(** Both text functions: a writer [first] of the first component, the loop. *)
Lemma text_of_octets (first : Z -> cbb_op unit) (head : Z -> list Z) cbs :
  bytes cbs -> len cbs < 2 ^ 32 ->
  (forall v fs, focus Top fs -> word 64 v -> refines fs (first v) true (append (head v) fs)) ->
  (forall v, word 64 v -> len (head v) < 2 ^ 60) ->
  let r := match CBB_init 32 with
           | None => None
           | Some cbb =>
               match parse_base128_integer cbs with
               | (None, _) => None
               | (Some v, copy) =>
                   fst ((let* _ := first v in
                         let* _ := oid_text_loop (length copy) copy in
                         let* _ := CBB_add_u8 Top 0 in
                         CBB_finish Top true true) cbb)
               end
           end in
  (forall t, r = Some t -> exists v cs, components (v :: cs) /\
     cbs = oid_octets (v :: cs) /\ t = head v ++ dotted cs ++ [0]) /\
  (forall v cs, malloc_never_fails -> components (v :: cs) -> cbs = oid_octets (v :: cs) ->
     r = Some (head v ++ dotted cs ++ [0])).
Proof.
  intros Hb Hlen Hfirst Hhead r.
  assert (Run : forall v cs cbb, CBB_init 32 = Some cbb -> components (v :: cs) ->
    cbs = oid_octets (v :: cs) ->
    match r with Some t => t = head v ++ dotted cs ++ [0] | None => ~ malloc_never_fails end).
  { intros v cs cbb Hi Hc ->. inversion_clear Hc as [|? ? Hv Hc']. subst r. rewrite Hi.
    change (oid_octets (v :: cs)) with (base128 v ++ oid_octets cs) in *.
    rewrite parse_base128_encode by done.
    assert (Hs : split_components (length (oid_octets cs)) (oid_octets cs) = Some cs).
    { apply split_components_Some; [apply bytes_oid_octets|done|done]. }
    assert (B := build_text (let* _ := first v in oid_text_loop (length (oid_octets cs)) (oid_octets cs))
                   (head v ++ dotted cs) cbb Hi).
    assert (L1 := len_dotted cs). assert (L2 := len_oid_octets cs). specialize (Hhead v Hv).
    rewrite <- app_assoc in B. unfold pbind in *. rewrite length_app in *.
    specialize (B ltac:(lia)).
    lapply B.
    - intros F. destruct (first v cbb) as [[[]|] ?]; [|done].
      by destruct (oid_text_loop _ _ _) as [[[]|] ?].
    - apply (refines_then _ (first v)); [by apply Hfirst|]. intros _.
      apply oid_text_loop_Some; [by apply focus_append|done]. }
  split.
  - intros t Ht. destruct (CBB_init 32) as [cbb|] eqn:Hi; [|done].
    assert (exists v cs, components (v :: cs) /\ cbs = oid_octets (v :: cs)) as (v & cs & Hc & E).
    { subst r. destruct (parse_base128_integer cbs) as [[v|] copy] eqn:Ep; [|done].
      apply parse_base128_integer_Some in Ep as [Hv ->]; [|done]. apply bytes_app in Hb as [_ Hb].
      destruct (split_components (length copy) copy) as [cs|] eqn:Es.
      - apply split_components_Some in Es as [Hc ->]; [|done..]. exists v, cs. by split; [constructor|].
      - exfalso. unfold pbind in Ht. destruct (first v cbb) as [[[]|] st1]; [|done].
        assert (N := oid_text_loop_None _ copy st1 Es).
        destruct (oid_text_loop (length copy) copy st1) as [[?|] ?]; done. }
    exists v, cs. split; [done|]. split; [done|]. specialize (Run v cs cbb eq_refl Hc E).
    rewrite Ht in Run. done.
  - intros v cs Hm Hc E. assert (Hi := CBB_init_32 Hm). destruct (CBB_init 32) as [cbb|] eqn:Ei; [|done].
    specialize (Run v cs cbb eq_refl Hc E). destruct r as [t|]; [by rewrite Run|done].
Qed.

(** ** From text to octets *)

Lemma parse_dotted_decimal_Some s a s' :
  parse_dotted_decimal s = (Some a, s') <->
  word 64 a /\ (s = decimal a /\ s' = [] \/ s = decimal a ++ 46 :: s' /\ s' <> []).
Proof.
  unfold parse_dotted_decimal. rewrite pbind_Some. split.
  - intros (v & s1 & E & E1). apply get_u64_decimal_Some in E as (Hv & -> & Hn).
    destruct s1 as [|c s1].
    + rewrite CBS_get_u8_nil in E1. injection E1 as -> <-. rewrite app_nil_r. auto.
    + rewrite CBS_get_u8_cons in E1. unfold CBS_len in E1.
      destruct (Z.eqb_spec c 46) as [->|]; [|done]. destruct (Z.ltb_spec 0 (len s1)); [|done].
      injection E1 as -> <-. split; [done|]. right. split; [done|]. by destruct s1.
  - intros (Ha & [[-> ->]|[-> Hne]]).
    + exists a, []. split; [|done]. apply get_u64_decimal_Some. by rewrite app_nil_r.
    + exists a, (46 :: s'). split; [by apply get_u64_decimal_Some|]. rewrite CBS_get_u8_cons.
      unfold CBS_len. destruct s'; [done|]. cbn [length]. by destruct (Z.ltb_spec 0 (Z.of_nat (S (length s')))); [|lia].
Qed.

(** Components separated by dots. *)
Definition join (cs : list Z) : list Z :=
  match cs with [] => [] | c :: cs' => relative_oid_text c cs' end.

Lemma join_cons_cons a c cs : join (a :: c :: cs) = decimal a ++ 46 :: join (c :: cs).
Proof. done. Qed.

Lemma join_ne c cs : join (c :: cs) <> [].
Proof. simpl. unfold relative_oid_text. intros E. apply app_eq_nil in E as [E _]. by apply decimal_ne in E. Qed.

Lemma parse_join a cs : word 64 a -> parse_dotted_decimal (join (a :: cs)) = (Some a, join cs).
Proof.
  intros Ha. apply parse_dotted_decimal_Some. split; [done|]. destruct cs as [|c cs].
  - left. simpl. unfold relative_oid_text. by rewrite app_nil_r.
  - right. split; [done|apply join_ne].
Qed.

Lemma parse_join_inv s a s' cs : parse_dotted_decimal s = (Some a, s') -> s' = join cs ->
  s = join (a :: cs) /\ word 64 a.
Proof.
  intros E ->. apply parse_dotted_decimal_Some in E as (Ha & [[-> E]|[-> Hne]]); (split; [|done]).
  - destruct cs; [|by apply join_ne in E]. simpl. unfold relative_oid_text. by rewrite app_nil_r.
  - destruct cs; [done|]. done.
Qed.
★ ★ ★
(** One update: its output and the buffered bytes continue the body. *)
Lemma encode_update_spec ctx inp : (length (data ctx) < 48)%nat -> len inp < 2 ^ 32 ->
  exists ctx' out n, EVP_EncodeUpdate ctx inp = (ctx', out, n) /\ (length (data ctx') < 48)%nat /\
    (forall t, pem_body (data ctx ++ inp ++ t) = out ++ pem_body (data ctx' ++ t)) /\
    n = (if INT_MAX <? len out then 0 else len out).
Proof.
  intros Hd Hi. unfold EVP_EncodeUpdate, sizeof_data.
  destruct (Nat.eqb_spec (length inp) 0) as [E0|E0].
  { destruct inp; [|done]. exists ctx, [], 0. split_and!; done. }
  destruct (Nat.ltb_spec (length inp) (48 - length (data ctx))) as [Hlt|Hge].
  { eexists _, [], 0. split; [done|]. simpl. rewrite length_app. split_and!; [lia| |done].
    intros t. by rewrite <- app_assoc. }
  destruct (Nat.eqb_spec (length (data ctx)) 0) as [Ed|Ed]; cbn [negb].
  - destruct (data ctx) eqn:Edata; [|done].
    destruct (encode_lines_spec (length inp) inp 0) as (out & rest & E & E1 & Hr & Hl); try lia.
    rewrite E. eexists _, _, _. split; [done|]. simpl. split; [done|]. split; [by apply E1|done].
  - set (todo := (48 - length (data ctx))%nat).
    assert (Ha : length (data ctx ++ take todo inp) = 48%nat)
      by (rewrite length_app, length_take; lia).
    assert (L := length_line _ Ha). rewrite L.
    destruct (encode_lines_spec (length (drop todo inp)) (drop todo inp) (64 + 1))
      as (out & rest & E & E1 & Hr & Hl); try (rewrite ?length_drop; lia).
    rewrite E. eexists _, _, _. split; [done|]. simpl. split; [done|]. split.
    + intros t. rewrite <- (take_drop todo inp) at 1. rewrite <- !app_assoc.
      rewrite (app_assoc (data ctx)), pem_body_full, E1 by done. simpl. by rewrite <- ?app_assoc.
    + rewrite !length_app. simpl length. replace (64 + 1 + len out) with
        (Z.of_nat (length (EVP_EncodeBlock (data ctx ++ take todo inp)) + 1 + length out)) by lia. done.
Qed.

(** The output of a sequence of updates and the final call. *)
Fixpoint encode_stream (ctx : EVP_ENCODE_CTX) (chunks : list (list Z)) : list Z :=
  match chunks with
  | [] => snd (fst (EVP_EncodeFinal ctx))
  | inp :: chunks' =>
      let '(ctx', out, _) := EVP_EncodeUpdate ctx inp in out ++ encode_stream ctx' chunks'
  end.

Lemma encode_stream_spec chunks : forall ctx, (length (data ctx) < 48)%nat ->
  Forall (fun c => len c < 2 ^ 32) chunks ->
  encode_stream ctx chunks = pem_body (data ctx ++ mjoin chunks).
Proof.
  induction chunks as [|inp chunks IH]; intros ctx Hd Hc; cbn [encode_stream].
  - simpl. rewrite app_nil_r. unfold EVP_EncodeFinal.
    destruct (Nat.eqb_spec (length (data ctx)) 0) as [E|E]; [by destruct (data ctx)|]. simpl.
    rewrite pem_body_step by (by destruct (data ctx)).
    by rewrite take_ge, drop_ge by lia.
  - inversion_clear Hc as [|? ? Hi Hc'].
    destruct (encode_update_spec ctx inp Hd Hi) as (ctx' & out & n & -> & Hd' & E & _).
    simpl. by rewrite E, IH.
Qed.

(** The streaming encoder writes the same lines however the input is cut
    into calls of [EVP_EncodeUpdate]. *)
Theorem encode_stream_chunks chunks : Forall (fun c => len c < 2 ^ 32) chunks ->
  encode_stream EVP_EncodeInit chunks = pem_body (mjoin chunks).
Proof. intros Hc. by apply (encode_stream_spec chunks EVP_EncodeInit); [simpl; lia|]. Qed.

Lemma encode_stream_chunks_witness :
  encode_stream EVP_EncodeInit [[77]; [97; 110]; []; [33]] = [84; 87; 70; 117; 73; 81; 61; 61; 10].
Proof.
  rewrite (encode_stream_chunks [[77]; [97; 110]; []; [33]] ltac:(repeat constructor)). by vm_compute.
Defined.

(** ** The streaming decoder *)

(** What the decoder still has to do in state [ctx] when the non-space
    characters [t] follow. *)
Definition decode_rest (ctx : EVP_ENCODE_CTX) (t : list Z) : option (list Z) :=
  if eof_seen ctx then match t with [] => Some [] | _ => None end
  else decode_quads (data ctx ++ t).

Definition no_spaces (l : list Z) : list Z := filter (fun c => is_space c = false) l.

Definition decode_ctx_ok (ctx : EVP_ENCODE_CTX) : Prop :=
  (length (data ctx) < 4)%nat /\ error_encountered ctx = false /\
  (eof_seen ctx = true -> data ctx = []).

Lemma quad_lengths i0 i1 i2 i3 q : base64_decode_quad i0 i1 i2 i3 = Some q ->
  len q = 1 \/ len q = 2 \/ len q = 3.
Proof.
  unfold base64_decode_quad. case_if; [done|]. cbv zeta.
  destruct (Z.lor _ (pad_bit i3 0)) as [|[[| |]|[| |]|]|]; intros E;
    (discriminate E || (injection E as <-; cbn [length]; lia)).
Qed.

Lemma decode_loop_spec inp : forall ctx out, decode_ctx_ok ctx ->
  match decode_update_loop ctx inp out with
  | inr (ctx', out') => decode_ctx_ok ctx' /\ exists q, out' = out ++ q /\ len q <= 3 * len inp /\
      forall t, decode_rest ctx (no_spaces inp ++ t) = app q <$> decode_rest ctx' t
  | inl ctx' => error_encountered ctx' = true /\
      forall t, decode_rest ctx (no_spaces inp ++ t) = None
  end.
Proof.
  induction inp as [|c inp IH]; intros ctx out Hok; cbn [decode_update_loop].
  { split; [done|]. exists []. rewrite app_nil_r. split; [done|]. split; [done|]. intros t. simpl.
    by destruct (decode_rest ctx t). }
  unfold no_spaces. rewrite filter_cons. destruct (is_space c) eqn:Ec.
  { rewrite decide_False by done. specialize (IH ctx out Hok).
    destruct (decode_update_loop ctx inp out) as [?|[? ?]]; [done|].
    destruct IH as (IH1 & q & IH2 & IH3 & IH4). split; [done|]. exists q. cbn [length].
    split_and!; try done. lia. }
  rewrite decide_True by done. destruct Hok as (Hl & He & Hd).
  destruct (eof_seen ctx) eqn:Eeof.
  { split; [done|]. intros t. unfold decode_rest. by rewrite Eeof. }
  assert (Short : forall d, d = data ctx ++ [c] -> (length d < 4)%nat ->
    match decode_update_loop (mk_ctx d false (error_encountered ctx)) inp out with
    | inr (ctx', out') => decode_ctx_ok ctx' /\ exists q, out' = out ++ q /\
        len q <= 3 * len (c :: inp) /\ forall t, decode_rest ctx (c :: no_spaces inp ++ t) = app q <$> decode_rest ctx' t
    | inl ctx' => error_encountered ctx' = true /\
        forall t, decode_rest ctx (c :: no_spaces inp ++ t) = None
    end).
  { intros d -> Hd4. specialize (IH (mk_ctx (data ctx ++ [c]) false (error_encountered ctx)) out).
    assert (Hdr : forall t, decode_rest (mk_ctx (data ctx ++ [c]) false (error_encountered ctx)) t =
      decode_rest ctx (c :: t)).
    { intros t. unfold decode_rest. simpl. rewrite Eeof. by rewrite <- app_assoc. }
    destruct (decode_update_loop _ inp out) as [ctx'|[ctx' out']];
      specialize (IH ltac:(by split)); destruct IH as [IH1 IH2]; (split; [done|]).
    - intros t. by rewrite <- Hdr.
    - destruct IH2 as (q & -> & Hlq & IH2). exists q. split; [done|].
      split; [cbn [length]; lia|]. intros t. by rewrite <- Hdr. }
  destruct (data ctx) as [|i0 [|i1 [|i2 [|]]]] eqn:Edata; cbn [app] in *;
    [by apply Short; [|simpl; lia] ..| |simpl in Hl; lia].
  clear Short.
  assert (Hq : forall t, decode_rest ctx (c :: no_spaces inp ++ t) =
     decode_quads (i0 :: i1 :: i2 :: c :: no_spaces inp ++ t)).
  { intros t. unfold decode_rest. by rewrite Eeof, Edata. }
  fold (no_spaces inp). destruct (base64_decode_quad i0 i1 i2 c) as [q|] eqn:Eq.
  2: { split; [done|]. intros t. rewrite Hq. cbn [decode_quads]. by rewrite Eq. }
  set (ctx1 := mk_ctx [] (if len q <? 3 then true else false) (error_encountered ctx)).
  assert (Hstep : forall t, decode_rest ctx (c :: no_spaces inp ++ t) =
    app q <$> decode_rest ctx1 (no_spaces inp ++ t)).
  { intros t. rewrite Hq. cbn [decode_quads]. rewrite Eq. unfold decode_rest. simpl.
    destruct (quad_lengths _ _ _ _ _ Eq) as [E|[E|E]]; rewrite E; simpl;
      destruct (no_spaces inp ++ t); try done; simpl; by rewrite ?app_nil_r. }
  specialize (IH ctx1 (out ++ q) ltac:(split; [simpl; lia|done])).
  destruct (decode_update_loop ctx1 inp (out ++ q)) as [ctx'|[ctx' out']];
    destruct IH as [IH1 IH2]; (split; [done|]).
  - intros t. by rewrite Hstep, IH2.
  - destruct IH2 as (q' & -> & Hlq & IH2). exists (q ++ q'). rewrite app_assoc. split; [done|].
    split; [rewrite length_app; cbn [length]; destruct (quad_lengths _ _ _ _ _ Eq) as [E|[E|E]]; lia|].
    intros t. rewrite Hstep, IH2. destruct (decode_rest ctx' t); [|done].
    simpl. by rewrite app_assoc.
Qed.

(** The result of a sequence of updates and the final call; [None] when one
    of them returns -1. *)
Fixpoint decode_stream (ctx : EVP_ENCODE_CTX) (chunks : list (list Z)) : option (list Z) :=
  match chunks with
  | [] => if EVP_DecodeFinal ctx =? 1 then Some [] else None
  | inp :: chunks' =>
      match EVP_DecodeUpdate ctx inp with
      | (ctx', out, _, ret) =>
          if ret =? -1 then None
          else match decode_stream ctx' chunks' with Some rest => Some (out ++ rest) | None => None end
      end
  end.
★ ★ ★
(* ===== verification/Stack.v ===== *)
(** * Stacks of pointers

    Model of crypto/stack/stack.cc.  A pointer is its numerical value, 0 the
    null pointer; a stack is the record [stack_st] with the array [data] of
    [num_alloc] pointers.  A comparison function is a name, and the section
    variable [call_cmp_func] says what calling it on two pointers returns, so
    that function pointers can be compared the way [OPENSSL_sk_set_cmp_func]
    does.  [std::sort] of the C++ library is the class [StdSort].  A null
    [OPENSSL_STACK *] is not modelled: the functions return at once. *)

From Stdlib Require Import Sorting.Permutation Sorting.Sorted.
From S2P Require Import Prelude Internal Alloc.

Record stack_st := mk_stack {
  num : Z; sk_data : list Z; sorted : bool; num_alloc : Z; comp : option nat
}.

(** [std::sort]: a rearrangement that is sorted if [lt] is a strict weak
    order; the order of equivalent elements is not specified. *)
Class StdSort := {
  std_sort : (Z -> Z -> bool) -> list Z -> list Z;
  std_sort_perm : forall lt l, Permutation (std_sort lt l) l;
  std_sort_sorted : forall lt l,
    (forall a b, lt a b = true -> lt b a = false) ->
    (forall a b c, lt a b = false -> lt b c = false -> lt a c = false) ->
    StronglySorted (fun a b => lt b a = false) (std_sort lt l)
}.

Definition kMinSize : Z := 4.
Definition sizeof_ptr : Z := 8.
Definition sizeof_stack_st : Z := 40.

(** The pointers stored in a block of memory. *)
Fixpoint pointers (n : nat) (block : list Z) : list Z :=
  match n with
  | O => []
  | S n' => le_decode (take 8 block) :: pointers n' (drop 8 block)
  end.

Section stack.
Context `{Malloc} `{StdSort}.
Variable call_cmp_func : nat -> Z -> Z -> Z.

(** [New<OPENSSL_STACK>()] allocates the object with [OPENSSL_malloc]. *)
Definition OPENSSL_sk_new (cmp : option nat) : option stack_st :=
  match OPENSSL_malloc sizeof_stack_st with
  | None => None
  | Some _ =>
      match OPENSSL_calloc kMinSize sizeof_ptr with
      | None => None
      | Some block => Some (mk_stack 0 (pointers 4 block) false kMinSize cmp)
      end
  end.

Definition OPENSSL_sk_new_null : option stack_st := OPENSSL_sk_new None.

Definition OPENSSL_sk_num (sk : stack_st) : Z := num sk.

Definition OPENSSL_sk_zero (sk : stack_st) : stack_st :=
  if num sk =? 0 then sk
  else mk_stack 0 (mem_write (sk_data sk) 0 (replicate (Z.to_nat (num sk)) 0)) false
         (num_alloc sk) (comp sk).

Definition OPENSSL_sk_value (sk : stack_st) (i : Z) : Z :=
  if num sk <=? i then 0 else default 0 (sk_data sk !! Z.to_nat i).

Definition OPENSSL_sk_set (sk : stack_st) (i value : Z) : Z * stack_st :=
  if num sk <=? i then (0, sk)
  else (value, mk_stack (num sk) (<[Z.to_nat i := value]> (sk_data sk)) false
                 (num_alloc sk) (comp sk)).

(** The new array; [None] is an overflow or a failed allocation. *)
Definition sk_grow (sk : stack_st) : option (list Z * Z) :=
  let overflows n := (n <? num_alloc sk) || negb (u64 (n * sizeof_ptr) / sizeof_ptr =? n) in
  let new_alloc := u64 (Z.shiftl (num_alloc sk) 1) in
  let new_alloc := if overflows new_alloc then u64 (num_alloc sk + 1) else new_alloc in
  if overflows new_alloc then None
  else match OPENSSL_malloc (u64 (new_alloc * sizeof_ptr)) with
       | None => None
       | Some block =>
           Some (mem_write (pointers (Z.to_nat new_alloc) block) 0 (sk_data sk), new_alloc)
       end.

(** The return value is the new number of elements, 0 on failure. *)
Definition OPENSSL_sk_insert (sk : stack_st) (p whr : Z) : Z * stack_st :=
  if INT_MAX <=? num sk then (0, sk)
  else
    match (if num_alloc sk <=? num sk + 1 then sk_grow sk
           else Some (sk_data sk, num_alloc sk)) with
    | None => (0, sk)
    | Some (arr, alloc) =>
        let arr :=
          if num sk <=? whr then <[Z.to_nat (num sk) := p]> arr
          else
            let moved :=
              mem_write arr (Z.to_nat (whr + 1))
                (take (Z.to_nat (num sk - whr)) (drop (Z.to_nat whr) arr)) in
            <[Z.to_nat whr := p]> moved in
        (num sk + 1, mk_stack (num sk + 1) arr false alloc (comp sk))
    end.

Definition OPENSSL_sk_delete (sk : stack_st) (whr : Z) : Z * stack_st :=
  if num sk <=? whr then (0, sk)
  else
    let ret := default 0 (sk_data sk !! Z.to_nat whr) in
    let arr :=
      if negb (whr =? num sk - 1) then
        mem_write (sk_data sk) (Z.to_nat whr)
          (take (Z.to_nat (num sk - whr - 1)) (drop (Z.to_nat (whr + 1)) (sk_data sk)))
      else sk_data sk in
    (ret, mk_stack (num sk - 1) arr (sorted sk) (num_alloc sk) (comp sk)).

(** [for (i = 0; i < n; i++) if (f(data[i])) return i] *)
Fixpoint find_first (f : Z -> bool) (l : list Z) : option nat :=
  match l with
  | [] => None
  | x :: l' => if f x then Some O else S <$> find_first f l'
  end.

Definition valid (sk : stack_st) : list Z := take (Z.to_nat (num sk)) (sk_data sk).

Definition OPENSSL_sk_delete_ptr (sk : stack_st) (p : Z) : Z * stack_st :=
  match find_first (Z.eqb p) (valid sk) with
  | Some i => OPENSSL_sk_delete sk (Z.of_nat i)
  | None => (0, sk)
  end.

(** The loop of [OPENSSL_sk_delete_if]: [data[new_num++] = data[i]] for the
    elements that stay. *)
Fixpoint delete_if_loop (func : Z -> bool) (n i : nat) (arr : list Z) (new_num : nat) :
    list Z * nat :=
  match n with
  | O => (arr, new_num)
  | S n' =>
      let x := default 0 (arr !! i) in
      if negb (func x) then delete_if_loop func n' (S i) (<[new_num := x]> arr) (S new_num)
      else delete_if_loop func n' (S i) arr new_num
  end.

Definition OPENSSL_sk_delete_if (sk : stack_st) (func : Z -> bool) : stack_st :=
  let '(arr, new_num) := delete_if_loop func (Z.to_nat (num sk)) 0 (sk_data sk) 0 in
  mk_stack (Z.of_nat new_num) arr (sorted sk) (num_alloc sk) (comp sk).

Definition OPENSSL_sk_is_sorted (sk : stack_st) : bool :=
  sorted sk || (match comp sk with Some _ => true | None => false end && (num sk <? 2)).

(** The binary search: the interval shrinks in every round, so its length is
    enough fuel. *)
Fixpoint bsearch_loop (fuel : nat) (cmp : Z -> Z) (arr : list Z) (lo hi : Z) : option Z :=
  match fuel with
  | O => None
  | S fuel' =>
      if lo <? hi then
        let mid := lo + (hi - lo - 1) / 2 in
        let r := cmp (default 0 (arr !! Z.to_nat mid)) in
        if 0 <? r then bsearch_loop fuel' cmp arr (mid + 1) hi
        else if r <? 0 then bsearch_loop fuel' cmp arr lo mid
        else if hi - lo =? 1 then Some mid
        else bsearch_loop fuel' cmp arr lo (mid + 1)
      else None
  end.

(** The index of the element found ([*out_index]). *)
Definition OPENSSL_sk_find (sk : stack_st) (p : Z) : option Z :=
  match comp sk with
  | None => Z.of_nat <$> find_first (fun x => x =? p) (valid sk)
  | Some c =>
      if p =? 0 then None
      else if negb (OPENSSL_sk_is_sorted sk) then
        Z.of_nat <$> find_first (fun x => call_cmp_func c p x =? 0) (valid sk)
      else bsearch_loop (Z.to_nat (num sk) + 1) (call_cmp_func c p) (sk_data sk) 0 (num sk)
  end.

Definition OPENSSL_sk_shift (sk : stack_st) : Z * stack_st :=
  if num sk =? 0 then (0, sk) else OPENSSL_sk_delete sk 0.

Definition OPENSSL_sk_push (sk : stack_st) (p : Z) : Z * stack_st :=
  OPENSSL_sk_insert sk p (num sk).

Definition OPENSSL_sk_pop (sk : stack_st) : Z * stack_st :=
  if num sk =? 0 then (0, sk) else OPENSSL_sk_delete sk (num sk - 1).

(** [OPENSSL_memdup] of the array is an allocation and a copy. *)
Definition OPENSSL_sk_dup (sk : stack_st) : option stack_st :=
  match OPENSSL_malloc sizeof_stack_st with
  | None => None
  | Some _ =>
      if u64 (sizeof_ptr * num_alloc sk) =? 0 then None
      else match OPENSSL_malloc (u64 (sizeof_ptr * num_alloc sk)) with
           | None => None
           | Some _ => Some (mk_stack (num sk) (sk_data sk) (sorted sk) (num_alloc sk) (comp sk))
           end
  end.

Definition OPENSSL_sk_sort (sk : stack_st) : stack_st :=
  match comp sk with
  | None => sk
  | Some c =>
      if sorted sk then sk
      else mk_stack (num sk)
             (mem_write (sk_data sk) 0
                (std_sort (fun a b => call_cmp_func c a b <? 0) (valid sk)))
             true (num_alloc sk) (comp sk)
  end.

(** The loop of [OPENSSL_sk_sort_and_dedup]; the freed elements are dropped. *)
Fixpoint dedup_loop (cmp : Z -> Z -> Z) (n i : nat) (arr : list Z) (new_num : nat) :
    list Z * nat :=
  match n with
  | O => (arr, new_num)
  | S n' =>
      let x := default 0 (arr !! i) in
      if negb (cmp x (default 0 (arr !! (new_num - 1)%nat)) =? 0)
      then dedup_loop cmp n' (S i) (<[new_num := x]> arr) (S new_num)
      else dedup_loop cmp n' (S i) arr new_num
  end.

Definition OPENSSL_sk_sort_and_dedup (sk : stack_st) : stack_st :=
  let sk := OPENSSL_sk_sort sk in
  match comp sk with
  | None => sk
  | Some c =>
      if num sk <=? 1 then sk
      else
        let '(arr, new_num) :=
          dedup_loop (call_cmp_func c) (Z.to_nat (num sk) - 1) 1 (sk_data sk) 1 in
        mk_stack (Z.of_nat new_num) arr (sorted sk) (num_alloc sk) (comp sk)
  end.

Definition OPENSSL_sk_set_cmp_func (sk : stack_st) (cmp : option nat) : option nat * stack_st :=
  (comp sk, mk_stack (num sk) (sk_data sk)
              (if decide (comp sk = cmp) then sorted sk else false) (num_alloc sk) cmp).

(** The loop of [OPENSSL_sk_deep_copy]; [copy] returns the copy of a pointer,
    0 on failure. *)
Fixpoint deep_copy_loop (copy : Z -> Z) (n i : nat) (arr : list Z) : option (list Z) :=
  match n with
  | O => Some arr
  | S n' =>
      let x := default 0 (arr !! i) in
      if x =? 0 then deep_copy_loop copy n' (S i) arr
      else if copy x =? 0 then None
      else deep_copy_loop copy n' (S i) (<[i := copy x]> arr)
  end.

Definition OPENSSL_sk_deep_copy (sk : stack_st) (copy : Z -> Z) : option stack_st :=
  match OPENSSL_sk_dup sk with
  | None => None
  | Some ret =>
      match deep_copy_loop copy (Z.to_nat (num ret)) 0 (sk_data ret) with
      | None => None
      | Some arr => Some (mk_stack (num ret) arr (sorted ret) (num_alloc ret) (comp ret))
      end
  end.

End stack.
★ ★ ★
* [ACTION ITEM] Please show the lines of the material that contain the string "induction".

* [ANSWER TO THIS EXERCISE]
  induction chunks as [|inp chunks IH]; intros ctx Hd Hc; cbn [encode_stream].
  induction inp as [|c inp IH]; intros ctx out Hok; cbn [decode_update_loop].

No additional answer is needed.